-------- Provided records

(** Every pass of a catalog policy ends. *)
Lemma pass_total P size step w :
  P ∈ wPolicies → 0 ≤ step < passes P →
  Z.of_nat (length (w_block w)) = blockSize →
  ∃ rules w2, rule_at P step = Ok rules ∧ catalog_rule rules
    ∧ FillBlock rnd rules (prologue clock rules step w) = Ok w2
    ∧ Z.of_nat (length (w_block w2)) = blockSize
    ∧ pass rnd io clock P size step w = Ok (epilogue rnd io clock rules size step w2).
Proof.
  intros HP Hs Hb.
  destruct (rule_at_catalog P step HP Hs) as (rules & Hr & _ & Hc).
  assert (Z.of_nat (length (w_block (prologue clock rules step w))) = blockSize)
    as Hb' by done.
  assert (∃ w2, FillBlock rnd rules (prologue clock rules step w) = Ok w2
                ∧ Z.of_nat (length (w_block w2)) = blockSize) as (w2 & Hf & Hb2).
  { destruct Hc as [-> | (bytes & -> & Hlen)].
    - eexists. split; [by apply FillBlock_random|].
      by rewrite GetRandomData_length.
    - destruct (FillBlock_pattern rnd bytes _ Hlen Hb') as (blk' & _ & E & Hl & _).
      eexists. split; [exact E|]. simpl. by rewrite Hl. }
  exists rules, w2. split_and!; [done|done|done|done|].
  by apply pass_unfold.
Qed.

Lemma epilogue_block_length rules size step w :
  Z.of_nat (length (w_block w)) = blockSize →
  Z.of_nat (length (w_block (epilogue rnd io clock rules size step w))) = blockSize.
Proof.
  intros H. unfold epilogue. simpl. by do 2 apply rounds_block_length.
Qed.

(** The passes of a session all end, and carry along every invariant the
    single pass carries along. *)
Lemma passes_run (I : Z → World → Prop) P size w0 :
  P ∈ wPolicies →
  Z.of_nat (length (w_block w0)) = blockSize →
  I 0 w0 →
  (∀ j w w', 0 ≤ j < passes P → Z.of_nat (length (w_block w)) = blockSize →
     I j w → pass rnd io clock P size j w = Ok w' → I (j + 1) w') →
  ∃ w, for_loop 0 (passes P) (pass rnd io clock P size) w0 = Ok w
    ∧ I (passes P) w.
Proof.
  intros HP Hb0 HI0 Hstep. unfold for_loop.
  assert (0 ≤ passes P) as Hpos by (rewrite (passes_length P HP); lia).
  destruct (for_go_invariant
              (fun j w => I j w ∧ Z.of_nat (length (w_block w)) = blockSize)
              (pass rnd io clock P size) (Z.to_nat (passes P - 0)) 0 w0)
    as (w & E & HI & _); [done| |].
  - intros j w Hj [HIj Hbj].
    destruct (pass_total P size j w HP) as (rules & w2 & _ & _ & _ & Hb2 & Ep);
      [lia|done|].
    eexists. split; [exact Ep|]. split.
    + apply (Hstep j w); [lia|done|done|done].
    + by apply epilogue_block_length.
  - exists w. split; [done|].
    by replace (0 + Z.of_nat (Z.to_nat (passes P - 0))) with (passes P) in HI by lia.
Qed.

----------------

Task directions: The expected answer is a copy of each line above containing "done".

Response to this exercise:
    as Hb' by done.
  exists rules, w2. split_and!; [done|done|done|done|].
    as (w & E & HI & _); [done| |].
      [lia|done|].
    + apply (Hstep j w); [lia|done|done|done].
  - exists w. split; [done|].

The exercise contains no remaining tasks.